* ACTIVITY *
Work out the number of lines below containing the word "unlen" and give nothing besides it.

* Items from a data source *
BEGIN
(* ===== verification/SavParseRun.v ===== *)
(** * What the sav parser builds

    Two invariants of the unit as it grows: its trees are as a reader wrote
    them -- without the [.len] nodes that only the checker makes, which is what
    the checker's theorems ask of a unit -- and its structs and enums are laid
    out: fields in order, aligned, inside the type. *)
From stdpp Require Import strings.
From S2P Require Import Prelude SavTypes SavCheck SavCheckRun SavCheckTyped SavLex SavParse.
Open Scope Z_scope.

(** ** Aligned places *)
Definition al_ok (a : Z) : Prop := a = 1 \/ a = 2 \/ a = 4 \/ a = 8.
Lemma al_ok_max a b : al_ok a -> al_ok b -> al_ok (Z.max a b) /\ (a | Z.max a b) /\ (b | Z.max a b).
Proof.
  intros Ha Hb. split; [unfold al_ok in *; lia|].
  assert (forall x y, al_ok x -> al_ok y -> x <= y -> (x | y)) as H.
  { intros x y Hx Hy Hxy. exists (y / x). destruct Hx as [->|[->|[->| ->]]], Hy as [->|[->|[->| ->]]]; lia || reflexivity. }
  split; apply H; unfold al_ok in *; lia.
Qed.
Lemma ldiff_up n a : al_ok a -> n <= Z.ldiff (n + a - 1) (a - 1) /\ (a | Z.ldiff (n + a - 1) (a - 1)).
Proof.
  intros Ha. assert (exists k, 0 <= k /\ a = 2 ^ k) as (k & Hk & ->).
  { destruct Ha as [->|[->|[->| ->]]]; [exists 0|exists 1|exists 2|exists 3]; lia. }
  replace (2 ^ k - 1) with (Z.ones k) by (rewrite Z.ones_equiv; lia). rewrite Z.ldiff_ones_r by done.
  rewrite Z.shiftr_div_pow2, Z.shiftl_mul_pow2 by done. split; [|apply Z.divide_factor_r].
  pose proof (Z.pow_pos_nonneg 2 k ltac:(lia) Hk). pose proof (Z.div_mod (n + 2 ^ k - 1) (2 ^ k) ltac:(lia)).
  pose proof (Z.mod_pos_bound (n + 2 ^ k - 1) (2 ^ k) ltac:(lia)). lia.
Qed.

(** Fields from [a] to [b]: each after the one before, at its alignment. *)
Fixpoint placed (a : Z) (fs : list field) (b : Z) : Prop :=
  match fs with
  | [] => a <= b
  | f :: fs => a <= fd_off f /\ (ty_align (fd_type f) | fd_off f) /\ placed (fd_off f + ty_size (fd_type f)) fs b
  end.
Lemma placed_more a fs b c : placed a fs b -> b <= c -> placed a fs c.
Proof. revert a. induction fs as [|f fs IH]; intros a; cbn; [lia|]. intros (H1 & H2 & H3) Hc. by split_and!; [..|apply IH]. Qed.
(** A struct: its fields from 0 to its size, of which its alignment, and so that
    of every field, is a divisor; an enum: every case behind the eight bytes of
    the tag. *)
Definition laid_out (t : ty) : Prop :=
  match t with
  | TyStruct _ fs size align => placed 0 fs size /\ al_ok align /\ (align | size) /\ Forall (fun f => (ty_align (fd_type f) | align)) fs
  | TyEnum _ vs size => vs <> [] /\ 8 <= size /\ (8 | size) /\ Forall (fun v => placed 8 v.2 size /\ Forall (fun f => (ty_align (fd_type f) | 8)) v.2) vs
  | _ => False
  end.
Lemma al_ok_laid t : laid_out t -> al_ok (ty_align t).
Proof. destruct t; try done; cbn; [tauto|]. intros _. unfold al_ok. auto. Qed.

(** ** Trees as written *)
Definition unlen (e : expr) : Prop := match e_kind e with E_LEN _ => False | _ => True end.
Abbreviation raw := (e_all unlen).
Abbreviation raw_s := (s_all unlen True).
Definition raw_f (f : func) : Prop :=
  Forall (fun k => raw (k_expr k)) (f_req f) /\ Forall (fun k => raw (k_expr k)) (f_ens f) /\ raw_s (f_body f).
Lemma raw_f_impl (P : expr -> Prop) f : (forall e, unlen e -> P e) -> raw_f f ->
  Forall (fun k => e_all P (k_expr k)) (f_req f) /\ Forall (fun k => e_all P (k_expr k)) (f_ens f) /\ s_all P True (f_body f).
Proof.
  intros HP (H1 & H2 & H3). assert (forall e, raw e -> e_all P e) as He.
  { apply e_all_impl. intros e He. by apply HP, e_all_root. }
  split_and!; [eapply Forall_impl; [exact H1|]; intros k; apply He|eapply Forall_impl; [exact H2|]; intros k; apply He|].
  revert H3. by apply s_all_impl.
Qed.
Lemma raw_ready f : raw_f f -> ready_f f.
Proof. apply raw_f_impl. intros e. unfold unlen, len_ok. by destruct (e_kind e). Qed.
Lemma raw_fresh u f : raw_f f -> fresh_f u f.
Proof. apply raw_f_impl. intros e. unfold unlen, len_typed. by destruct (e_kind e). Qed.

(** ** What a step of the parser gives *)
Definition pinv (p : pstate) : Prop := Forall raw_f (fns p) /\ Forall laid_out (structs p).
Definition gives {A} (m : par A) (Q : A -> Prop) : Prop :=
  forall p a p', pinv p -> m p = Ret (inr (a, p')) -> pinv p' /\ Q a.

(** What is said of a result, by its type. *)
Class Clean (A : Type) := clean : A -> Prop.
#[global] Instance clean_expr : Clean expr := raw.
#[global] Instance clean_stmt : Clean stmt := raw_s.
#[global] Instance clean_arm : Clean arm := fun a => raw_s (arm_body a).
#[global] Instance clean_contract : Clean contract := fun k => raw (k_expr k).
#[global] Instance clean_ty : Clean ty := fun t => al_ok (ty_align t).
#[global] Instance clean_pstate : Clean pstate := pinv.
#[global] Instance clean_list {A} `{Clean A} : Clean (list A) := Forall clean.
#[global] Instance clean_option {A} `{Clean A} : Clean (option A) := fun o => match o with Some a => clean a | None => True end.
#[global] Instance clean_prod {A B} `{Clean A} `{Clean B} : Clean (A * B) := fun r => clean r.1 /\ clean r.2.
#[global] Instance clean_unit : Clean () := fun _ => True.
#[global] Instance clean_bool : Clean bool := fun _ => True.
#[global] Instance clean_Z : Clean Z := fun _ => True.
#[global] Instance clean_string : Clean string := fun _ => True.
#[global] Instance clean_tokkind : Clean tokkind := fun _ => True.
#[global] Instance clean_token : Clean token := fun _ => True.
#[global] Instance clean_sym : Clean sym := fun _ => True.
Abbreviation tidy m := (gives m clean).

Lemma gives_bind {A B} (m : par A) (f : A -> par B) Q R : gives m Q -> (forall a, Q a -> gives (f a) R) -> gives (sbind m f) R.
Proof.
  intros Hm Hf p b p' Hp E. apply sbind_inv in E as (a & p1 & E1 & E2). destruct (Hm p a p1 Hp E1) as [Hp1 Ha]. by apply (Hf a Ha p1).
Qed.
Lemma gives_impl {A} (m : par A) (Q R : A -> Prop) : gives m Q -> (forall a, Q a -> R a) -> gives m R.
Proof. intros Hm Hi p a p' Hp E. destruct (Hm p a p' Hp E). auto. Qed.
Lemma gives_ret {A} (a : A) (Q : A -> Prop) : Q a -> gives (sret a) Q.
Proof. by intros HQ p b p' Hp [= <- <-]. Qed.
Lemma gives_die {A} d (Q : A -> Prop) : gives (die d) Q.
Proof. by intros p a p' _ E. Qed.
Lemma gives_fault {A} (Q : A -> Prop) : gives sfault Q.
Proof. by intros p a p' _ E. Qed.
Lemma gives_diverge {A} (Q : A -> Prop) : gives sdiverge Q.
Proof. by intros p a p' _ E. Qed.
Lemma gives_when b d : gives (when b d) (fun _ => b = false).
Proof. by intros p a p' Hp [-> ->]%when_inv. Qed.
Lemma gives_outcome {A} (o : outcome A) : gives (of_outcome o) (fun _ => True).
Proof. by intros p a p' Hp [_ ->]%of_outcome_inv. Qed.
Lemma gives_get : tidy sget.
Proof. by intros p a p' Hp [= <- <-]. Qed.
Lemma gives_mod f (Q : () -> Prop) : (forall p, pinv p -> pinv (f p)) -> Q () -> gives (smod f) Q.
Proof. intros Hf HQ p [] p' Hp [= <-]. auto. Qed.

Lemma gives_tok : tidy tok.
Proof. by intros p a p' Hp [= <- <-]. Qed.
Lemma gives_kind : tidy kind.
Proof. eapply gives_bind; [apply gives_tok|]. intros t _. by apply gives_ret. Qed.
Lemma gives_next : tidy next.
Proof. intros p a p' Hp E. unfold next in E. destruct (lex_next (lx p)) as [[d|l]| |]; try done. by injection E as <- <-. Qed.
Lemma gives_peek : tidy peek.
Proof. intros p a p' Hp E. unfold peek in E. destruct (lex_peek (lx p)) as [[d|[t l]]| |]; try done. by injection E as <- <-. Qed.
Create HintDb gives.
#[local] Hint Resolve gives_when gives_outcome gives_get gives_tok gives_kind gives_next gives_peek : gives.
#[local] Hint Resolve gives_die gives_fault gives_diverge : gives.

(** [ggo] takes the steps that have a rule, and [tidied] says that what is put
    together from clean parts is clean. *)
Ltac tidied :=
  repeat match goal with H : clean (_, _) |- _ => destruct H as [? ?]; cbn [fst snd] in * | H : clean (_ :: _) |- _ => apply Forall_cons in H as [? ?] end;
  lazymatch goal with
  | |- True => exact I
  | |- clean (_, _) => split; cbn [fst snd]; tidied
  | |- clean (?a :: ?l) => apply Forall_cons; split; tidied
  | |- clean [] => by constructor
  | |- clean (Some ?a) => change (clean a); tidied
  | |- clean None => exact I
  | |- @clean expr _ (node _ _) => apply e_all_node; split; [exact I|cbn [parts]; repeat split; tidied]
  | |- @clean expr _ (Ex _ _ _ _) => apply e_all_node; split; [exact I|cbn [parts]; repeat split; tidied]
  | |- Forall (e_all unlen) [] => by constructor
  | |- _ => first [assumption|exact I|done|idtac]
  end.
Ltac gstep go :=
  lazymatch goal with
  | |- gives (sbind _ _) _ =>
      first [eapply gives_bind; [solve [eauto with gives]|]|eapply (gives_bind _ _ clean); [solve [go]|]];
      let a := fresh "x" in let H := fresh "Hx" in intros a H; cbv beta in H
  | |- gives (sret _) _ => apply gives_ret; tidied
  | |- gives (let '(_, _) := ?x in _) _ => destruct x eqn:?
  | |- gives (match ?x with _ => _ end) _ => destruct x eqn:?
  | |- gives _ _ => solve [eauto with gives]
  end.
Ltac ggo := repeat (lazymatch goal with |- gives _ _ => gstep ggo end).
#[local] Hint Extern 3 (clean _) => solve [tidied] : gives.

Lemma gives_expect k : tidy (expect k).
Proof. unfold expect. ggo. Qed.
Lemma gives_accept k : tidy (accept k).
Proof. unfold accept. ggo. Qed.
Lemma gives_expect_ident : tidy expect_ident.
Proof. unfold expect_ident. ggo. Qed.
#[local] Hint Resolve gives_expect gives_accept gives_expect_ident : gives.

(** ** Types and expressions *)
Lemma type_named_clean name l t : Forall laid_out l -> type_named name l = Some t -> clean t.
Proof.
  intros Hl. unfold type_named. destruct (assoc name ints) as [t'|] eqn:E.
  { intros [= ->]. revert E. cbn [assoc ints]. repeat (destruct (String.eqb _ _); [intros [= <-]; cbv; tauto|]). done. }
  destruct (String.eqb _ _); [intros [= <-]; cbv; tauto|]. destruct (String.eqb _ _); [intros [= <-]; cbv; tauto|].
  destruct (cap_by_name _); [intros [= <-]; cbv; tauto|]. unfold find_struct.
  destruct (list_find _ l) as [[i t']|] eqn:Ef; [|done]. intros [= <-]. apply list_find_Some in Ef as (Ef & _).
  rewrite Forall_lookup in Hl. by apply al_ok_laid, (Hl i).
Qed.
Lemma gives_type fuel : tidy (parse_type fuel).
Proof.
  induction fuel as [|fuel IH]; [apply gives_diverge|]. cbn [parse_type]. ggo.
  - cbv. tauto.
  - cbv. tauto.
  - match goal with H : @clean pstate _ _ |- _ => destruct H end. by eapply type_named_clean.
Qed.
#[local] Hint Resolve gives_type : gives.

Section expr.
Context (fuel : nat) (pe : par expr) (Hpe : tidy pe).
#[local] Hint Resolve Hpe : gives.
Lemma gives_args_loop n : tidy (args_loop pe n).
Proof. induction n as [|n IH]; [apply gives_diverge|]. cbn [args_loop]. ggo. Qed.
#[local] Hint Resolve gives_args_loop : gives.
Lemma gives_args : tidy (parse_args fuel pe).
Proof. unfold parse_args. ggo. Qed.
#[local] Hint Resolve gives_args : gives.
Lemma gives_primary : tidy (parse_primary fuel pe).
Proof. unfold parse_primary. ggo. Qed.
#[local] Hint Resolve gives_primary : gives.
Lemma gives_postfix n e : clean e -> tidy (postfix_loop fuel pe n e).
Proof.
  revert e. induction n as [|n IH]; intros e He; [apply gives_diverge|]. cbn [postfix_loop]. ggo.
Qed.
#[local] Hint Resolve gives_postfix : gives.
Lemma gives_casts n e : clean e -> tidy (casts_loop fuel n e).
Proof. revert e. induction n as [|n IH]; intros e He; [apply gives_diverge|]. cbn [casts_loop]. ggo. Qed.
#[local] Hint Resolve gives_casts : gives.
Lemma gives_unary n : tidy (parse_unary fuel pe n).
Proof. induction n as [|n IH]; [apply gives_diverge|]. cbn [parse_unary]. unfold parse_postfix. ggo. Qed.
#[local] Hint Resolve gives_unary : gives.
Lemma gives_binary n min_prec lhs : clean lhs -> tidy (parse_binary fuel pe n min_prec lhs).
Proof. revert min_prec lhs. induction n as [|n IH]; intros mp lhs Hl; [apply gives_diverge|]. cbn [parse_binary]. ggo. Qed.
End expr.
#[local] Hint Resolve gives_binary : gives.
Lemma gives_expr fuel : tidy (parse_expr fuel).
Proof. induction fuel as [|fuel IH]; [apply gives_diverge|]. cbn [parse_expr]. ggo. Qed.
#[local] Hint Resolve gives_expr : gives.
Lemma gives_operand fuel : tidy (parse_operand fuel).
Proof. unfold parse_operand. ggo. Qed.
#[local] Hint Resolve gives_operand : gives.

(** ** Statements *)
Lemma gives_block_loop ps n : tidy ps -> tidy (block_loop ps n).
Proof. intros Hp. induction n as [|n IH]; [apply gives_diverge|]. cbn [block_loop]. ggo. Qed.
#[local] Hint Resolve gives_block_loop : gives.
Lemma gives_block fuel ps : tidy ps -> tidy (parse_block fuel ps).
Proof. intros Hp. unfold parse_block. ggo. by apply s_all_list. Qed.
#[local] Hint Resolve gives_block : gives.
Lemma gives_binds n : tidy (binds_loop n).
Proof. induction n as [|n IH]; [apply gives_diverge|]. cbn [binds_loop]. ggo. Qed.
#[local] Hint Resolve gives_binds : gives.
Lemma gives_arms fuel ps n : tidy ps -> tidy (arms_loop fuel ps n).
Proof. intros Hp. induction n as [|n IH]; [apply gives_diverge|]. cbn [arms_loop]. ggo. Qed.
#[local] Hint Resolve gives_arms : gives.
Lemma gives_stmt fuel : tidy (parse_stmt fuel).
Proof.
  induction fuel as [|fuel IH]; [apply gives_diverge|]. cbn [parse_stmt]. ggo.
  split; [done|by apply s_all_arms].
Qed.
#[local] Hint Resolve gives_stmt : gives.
END
BEGIN
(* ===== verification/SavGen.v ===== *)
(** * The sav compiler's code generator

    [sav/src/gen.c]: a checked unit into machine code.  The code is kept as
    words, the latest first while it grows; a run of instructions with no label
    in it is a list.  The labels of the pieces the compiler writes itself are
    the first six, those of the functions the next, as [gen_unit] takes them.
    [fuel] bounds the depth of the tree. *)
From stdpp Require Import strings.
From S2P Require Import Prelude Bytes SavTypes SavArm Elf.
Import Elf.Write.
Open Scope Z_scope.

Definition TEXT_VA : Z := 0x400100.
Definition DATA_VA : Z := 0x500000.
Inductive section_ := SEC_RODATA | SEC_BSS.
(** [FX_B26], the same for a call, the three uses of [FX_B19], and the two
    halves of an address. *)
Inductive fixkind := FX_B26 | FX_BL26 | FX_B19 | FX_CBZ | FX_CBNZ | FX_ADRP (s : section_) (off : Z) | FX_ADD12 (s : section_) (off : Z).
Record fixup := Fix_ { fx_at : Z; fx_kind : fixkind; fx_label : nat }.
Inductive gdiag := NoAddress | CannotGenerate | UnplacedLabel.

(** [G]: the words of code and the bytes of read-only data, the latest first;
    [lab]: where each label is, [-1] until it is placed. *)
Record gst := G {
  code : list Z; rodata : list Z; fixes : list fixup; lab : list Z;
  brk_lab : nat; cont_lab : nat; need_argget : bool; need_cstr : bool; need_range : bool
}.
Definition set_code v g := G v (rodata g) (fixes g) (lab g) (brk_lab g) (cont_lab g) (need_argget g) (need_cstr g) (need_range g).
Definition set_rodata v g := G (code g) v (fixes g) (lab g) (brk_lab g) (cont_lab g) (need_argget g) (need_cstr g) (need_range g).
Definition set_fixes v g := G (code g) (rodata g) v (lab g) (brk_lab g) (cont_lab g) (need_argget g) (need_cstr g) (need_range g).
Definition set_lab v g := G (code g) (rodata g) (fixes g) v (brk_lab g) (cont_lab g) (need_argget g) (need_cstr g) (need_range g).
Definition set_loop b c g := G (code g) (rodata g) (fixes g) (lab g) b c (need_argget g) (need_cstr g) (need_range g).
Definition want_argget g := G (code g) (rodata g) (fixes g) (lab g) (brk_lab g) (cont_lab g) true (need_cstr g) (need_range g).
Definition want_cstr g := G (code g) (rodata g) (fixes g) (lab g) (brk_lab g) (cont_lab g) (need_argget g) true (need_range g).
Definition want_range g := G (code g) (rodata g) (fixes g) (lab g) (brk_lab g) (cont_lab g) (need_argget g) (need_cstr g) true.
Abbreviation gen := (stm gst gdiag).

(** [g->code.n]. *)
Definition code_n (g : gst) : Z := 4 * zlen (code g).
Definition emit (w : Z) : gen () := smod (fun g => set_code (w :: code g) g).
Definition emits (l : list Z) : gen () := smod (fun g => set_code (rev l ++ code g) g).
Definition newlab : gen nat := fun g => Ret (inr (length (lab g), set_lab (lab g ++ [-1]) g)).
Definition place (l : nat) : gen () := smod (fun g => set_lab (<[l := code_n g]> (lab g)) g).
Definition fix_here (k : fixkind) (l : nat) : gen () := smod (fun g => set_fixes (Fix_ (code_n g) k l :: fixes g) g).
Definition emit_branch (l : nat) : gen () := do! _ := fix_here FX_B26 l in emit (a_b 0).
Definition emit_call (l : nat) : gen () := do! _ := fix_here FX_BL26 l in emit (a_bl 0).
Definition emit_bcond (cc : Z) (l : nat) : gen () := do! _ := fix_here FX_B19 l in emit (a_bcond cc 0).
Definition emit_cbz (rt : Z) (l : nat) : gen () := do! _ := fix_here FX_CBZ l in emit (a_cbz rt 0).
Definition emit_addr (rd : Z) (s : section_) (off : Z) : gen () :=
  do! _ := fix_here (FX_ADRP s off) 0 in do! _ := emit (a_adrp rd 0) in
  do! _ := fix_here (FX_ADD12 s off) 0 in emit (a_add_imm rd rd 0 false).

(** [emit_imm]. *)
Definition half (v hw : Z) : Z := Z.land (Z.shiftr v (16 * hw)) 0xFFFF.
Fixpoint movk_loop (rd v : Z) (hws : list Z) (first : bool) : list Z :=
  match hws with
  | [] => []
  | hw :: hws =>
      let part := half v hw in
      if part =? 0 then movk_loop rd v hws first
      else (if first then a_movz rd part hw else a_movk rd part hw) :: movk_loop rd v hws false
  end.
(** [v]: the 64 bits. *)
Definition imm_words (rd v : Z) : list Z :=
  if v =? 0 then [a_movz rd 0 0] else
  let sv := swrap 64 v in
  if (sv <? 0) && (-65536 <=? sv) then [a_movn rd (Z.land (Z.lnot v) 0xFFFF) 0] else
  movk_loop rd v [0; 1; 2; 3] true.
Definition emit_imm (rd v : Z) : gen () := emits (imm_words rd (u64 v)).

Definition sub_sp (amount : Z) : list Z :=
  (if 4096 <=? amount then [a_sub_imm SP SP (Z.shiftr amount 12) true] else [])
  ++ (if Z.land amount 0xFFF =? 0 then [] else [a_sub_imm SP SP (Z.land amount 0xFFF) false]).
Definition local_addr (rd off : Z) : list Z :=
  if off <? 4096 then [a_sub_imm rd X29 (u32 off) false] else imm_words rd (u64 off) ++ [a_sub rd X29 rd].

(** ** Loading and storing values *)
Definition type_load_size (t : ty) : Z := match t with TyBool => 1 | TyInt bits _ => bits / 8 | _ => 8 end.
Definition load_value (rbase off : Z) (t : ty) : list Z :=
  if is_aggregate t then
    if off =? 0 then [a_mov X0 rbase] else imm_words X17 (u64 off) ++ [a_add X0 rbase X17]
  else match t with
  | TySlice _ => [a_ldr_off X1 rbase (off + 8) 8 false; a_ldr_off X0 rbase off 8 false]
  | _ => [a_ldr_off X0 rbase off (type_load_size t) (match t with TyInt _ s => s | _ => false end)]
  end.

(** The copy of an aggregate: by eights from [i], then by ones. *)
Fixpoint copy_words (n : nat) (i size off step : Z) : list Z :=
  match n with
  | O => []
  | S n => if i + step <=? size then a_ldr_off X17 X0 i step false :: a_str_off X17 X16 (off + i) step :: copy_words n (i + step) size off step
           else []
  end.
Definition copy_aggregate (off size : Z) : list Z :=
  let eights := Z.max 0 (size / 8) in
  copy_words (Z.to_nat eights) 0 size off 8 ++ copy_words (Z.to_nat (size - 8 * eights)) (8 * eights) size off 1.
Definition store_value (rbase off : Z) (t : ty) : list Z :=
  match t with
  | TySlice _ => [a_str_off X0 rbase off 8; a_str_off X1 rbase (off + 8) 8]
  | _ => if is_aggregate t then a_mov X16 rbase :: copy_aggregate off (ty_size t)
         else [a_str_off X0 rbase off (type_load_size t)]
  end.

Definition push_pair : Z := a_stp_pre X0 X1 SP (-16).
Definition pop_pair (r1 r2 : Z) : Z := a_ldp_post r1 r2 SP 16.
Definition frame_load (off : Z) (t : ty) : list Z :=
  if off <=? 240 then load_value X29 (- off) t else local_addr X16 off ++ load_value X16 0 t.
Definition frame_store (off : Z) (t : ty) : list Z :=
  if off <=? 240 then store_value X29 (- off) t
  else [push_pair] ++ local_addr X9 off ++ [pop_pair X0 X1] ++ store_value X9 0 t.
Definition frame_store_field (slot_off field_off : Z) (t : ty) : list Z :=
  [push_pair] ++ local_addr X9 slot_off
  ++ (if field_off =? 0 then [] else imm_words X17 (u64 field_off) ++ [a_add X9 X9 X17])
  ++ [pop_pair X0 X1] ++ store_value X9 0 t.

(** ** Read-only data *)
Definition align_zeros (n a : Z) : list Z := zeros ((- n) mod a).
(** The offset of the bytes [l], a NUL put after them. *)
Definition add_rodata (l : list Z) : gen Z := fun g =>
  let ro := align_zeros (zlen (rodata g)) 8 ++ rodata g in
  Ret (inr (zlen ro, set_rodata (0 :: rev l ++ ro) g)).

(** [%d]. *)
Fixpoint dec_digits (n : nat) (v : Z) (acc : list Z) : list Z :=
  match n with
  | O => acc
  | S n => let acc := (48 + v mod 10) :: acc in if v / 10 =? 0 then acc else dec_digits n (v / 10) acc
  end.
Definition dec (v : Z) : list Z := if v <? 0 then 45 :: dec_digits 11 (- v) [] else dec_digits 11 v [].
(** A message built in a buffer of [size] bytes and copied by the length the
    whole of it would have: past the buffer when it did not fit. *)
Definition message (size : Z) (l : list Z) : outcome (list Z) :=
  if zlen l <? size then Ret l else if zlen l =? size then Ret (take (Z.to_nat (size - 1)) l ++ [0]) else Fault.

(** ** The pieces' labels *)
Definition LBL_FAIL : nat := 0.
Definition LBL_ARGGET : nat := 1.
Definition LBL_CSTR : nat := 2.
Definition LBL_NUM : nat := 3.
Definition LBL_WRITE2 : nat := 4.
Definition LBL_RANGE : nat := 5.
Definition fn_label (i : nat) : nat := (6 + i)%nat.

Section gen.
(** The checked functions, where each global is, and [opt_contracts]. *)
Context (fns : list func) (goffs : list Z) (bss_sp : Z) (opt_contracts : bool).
END
* WRITTEN ANSWER *
7